Jewish News spoke to three families to find out how volunteering has not only helped others, but cemented their own relationships and the passing on of Jewish values…

Michelle Becker and her daughter Rose have been volunteering together almost from the moment Rose was born.

Helping others is now second nature to the nine-year-old – so much so that she helps her mum and sister organise Mitzvah Day each year at Radlett United Synagogue. They are also regular visitors to Jewish Care’s Michael Sobell Jewish Community Centre throughout the year, befriending and entertaining the elderly there.

Filmmaker Michelle, pictured with Rose making teddy bears for children in hospital for the charity Save A Child’s Heart on Mitzvah Day last year, said: “Rose loves volunteering and gets such pleasure from helping others.
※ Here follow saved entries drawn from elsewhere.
(** C4 (amended): for every dictionary (the empty one included) in which
    the value selected for the title is a string, the location is missing,
    [None] or a string, and the value selected for the image is missing,
    [None] or a string, the mapping produces a [Project] whose title is the
    first non-empty string among title, then name, and otherwise "Untitled";
    the title is never empty.  When the value selected for the title is a
    list or a dictionary, no [Project] is produced. *)
Theorem project_of_doc_title m :
  (is_text (selected_title m) = true →
   is_text (field m "location") = true →
   is_text (selected_image m) = true →
   ∃ p, project_of_doc lax_str (PyDict m) = Return p
        ∧ title p = default "Untitled"
                      (first_nonempty [field m "title"; field m "name"])
        ∧ title p ≠ "")
  ∧ (is_container (selected_title m) = true →
     project_of_doc lax_str (PyDict m) = Raise (ValidationError "Project")).
Proof.
  rewrite project_of_doc_dict, Project__init__kwargs.
  fold (selected_title m) (selected_image m). split.
  - intros Ht Hl Hi. rewrite (selected_title_text m Ht).
    rewrite (validate_optional_str_text _ Hl), (validate_optional_str_text _ Hi).
    eexists. split; [reflexivity|]. split; [reflexivity|]. cbn [title].
    destruct (first_nonempty [field m "title"; field m "name"]) as [s|] eqn:Hs;
      [by eapply first_nonempty_nonempty | done].
  - intros Hc. by destruct (selected_title m).
Qed.

(** C5 (amended): for every dictionary whose five fields are each missing,
    [None] or a string, the location is the stored location when it is a
    string and absent otherwise (so absent, not empty, for a missing field);
    the image is the stored image when that is a non-empty string, otherwise
    the stored image_url when that is a string, empty or not, and absent
    otherwise. *)
Theorem project_of_doc_location_image m :
  text_fields m = true →
  ∃ p, project_of_doc lax_str (PyDict m) = Return p
       ∧ location p = text_of (field m "location")
       ∧ (m !! "location" = None → location p = None)
       ∧ image p = match first_nonempty [field m "image"] with
                   | Some s => Some s
                   | None => text_of (field m "image_url")
                   end.
Proof.
  intros Htext. eexists. split; [by apply project_of_doc_text|].
  split; [done|]. split; [|done].
  simpl. unfold field. by intros ->.
Qed.

(** C6: the fallback makes no gateway call and builds the same four projects
    on every call, whatever the log and whatever pydantic converts; their
    titles are, in order, Courtyard Residence, Gallery Pavilion, Cliff House,
    Cultural Center. *)
Theorem fallback_deterministic log :
  lift (fallback lax_str) log = (Return default_project_set, log)
  ∧ length default_project_set = 4%nat
  ∧ title <$> default_project_set =
      ["Courtyard Residence"; "Gallery Pavilion"; "Cliff House";
       "Cultural Center"].
Proof.
  unfold lift. by rewrite fallback_default_project_set.
Qed.

(** C7: a body whose name has fewer than 2 characters, or whose email is
    not a valid address, is answered with the 422 validation error and the
    gateway log is unchanged; a body that validates makes exactly one
    [create_document] call, and when that call returns an id the answer is
    [{"status": "ok", "id": id}] with status 200. *)
Theorem post_api_contact_validation body log :
  (∀ m n, body = PyDict m → m !! "name" = Some (PyStr n) →
          (py_len n < 2)%nat →
          post_api_contact lax_str validate_email gw body log =
            (RequestValidationError, log))
  ∧ (∀ m a, body = PyDict m → m !! "email" = Some (PyStr a) →
            validate_email a = None →
            post_api_contact lax_str validate_email gw body log =
              (RequestValidationError, log))
  ∧ status_code_of RequestValidationError = 422%nat
  ∧ (∀ msg, request_body lax_str validate_email body = Return msg →
            (post_api_contact lax_str validate_email gw body log).2 =
              (log ++ [CallCreate "contact_messages" msg])%list
            ∧ ∀ id, gw_create gw log "contact_messages" msg = Return id →
                    (post_api_contact lax_str validate_email gw body log).1 =
                      JSONResponse 200
                        (PyDict {[ "status" := PyStr "ok"; "id" := PyStr id ]})).
Proof.
  split; [|split; [|split; [reflexivity|]]].
  - intros m n -> Hn Hlen.
    destruct (request_body_short_name m n Hn Hlen) as [e He].
    by apply post_api_contact_invalid with e.
  - intros m a -> Ha Hbad.
    destruct (request_body_invalid_email m a Ha Hbad) as [e He].
    by apply post_api_contact_invalid with e.
  - intros msg Hb. rewrite (post_api_contact_valid _ _ _ Hb). unfold respond.
    split.
    + pose proof (submit_contact_log msg log) as Hlog.
      destruct (submit_contact gw msg log) as [[v|[c d|c t]] log']; exact Hlog.
    + intros id Hid. by rewrite (submit_contact_Return _ _ _ Hid).
Qed.

(** C8: when the body validates and [create_document] raises, the answer has
    status 500 and its detail is the text of the exception; an exception
    whose text is "disk full" gives the detail "disk full". *)
Theorem post_api_contact_create_fails body msg log e :
  request_body lax_str validate_email body = Return msg →
  gw_create gw log "contact_messages" msg = Raise e →
  post_api_contact lax_str validate_email gw body log =
    (JSONResponse 500 (PyDict {[ "detail" := PyStr (py_str e) ]}),
     (log ++ [CallCreate "contact_messages" msg])%list)
  ∧ (∀ cls, e = PyError cls "disk full" → py_str e = "disk full").
Proof.
  intros Hb Hgw. split; [|by intros cls ->].
  rewrite (post_api_contact_valid _ _ _ Hb). unfold respond.
  by rewrite (submit_contact_Raise _ _ _ Hgw).
Qed.

(** C9 (amended): if the store returns a list that contains a record that is
    not a dictionary, [list_projects] does not raise: it returns exactly the
    four default projects, and no record of the list is mapped. *)
Theorem list_projects_non_mapping log docs d :
  gw_fetch gw log "projects" = Return docs →
  d ∈ docs → is_mapping d = false →
  list_projects lax_str gw log =
    (Return default_project_set, (log ++ [CallGet "projects"])%list).
Proof.
  intros Hgw Hin Hd. rewrite (list_projects_Return _ _ Hgw).
  destruct docs as [|d0 docs]; [done|].
  destruct (for_docs_Raise (d0 :: docs) [] d AttributeError Hin) as [e' ->];
    [by apply project_of_doc_non_mapping | done].
Qed.

(** C10: whatever the gateway answers, [list_projects] returns, and what it
    returns is not empty: it is the four default projects, or one mapped
    [Project] per stored document. *)
Theorem list_projects_never_empty log :
  ∃ ps, list_projects lax_str gw log =
          (Return ps, (log ++ [CallGet "projects"])%list)
        ∧ ps ≠ []
        ∧ (ps = default_project_set
           ∨ ∃ docs, gw_fetch gw log "projects" = Return docs
                     ∧ Forall2 (λ d p, project_of_doc lax_str d = Return p)
                         docs ps).
Proof.
  destruct (gw_fetch gw log "projects") as [docs|e] eqn:Hgw.
  - rewrite (list_projects_Return _ _ Hgw). destruct docs as [|d docs].
    + exists default_project_set. by auto.
    + destruct (for_docs lax_str (d :: docs) []) as [ps|e] eqn:Hloop.
      * exists ps. split; [done|].
        apply for_docs_Return in Hloop as (ps' & Hall & ->). simpl.
        split; [by inversion Hall | right; by exists (d :: docs)].
      * exists default_project_set. by auto.
  - rewrite (list_projects_Raise _ _ Hgw). exists default_project_set. by auto.
Qed.

End Properties.

(** * The claims at concrete inputs *)

Lemma list_projects_fail_open_witness :
  list_projects strict_str (store_down unreachable) [] =
    (Return default_project_set, [CallGet "projects"])
  ∧ length default_project_set = 4%nat
  ∧ get_api_projects strict_str (store_down unreachable) [] =
      (JSONResponse 200 (PyList (Project_json <$> default_project_set)),
       [CallGet "projects"]).
Proof.
  apply (list_projects_fail_open strict_str (store_down unreachable) []
           unreachable).
  reflexivity.
Defined.

Lemma list_projects_empty_store_witness :
  list_projects strict_str (store_of [] "65f0c1") [] =
    (Return default_project_set, [CallGet "projects"])
  ∧ length default_project_set = 4%nat.
Proof.
  apply (list_projects_empty_store strict_str (store_of [] "65f0c1") []).
  reflexivity.
Defined.

(** Records [A, B] come back as [map(A), map(B)]. *)
Lemma list_projects_maps_in_order_witness :
  list_projects strict_str (store_of [doc_Y; doc_X] "65f0c1") [] =
    (Return [ {| title := "Y"; location := None; image := None |};
              {| title := "X"; location := None; image := None |} ],
     [CallGet "projects"]).
Proof.
  apply (list_projects_maps_in_order strict_str
           (store_of [doc_Y; doc_X] "65f0c1") [] [doc_Y; doc_X]).
  - reflexivity.
  - discriminate.
  - repeat constructor.
Defined.

(** One record whose location is a dictionary: nothing of the store is
    listed, the four default projects are. *)
Lemma list_projects_unmappable_record :
  project_of_doc strict_str doc_nested_location =
    Raise (ValidationError "Project")
  ∧ list_projects strict_str (store_of [doc_nested_location] "65f0c1") [] =
      (Return default_project_set, [CallGet "projects"])
  ∧ list_projects printing_str (store_of [doc_nested_location] "65f0c1") [] =
      (Return default_project_set, [CallGet "projects"]).
Proof. repeat split; vm_compute; reflexivity. Qed.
“Her smile beams when she makes someone happy and she has learnt a lot from the training and experience she has received at Jewish Care and on Mitzvah Day.”

Michelle also stresses the importance of spending quality time together as a family, away from the distractions of work, screens and modern life.
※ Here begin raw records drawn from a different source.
(** * Currency converter core: rate cache, rate orchestrator, conversion engine

    A shallow embedding of the TypeScript sources under [lib/api],
    [lib/conversion], [lib/constants], [lib/types], [lib/utils] and of the
    conversion hook of [lib/hooks], and the properties of the design
    document checked against it.

    Conventions of the embedding:
    - a JavaScript [number] is an IEEE 754 binary64 value, taken from the
      Standard Library's executable specification [SpecFloat] at precision 53
      and maximal exponent 1024;
    - epoch times ([Date.now()]) and durations are integers of milliseconds;
    - a string is a sequence of bytes (UTF-8 for the non-ASCII currency
      symbols); [toLowerCase] is modelled on the ASCII letters, which is
      all an ISO 4217 code contains;
    - a [Map] is a finite map; a plain object used as a dictionary
      ([Record<CurrencyCode, T>]) is the finite map of its own properties,
      and a read by key goes on to the properties it inherits;
    - a function that can [throw] returns a [JSResult]; an [async] function
      is a computation over the [World] (clock, cache singleton, network,
      event log) that ends in a resolved or rejected outcome. *)

From Stdlib Require Import ZArith String Ascii List Bool Lia DecimalString.
From Stdlib Require Import DecimalFacts DecimalN.
From Stdlib Require Import Floats.SpecFloat.
From stdpp Require Import base option gmap strings list.

Local Open Scope string_scope.
Local Open Scope Z_scope.

(** ** JavaScript numbers *)

Module Number.

Definition prec : Z := 53.
Definition emax : Z := 1024.

Definition number : Type := spec_float.

(** The double nearest to the integer [n] (exact up to 2^53). *)
Definition ofZ (n : Z) : number := binary_normalize prec emax n 0 false.

(** The double nearest to [m * 2^e]. *)
Definition dyadic (m e : Z) : number := binary_normalize prec emax m e false.

Definition mul (x y : number) : number := SFmul prec emax x y.
Definition div (x y : number) : number := SFdiv prec emax x y.
(** X13.  Ids are fresh as far as the id source is: when the source
    never repeats itself, the id of a new task and the ids of its sub-tasks
    are pairwise distinct, and all later draws differ from them. *)
Theorem submit_task_ids_fresh (request : TaskRequest) (w : World) :
  Inj (=) (=) (uuid_src w) ->
  redis_up w = true ->
  task request <> "" ->
  exists response subtasks w1,
    submit_task request w =
      (Ok response, w1, [EvSet (redis_key (task_id response)) response (Some 604800)]) /\
    Subtasks_of_dicts (r_subtasks response) = Some subtasks /\
    NoDup (task_id response :: map id subtasks) /\
    (forall k, (uuid_next w1 <= k)%nat ->
               uuid_src w1 k ∉ task_id response :: map id subtasks).
Proof.
  intros Hinj Hup Hne.
  destruct (submit_task_plan request w Hup Hne) as (subtasks & Hplan & Hsub).
  destruct (plan_task_ids request
              (mkWorld (redis_up w) (redis_db w) (clock w) (uuid_src w)
                       (S (uuid_next w)) (task_queue w) (spawned w)))
    as (subtasks' & Hplan' & Hids).
  rewrite Hplan in Hplan'. injection Hplan' as <-. simpl in Hids.
  assert (Hall : uuid_src w (uuid_next w) :: map id subtasks =
                 uuid_src w <$> seq (uuid_next w) (S (length subtasks))).
  { simpl. by rewrite Hids. }
  exists (submitted_response (uuid_src w (uuid_next w)) subtasks), subtasks,
         (world_after_submit w subtasks).
  split; [exact Hsub |]. split; [apply Subtasks_of_dicts_dict |].
  cbn [task_id submitted_response]. rewrite Hall. split.
  - apply NoDup_fmap_2; [done | apply NoDup_seq].
  - intros k Hk Hin. simpl in Hk.
    apply list_elem_of_fmap in Hin as (j & Hj & Hin).
    apply Hinj in Hj as <-. apply elem_of_seq in Hin. lia.
Qed.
She added: “It’s a truly special time together doing something to help others, either as just the two of us or with the rest of the family. It’s an experience that everyone benefits from.”

Pat, along with 15-year-old Sophie and 18-year-old Hannah, are regulars at Jewish Blind & Disabled’s buildings in Mill Hill East and Kingsbury

Pat Jacobs is the very model of a proud Jewish grandmother, beaming with delight as she talks about volunteering alongside her granddaughters Sophie and Hannah Rees.
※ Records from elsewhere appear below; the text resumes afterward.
(** The two ends of the range of time values. *)
Definition postLo : CollectionEntry :=
  mkPost "lo" "Lo" (Some (Time (-8639999999999999))) (Some false).
Definition postHi : CollectionEntry :=
  mkPost "hi" "Hi" (Some (Time 8640000000000000)) (Some false).
Definition postMid : CollectionEntry := mkPost "mid" "Mid" (Some (Time 0)) (Some false).

(** A draft without a date, and [postA] edited: a new body and an
    [updatedDate]. *)
Definition postD : CollectionEntry := mkPost "d" "D" None (Some true).
Definition postA' : CollectionEntry :=
  {| slug := "a"; body := "edited";
     data := {| BlogData.title := "A"; BlogData.description := "";
                BlogData.pubDate := Some (Time jan1);
                BlogData.updatedDate := Some (Time feb1);
                BlogData.tags := ["a"]; BlogData.draft := Some false |} |}.

Definition noSite : APIContext.t := {| APIContext.site := None |}.
Definition emptySite : APIContext.t := {| APIContext.site := Some "" |}.
Definition someSite : APIContext.t := {| APIContext.site := Some "https://example.org" |}.

(** ** The sort *)

Section SortFacts.
Context {A : Type} (comparefn : A → A → outcome number).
Pat, along with 15-year-old Sophie and 18-year-old Hannah, are regulars at Jewish Blind & Disabled’s buildings in Mill Hill East and Kingsbury – serving teas, putting on parties and having fun with the tenants.

Pat said: “The work of Jewish Blind & Disabled is vital for the Jewish community, providing a life of independence, dignity and choice for any adult, from the age of 18 upwards, who has physically disabilities or impaired vision.

“But more than that, it’s a chance for me to spend time with my amazing granddaughters and show them the Jewish values around social action that I hold so dear.

“I’ve known a number of the tenants for many years and we love a good catch up. Now instead of just showing them photos of my family, they can get to know the girls in person.”

Sophie added: “I love seeing how much the tenants of all ages love my grandma and how we always all have such a giggle.”

Jacqui, Simon, Dan Rickman and grandma Barbara all love volunteering. Photo: Yakir Zur

Dan Rickman wouldn’t be the man he is today without the lifelong love of volunteering his dad Simon instilled in him.

Dan says that volunteering alongside his dad, as well as mum Jacqui and other family members, has helped him form lasting friendships and led him to a career in the charity sector and his current role as the Executive Director of Mitzvah Day.

Explaining how it all started, Dan said: “When I was young we moved from Manchester to Hove, and I really missed not having a Jewish football league to play in anymore.

“In Hove there aren’t enough kids of the same age to even make up a 5-a-side game, so my dad and I set up weekly friendlies every Sunday for Jewish kids of all ages to at least get the chance to play together.

“We also had active roles in the local shul; Dad teaching bar and bat mitzvah classes for more than 10 years and me volunteering at the cheder and running youth programming until I was 16.”

And the volunteering didn’t stop there. Now in his thirties and recently married, Dan still regularly calls Simon and asks for his time, most recently for an intergenerational tea at Jewish to launch Mitzvah Day.

Simon says: “I am so proud of the man Dan has become and that we can still volunteer side by side.

“I love helping out at Langdon, where Dan has starting a befriending scheme, based on his own friendship with member Andrew Pievsky. And, of course, I will be kvelling on November 19 as I join in once more on Mitzvah Day.”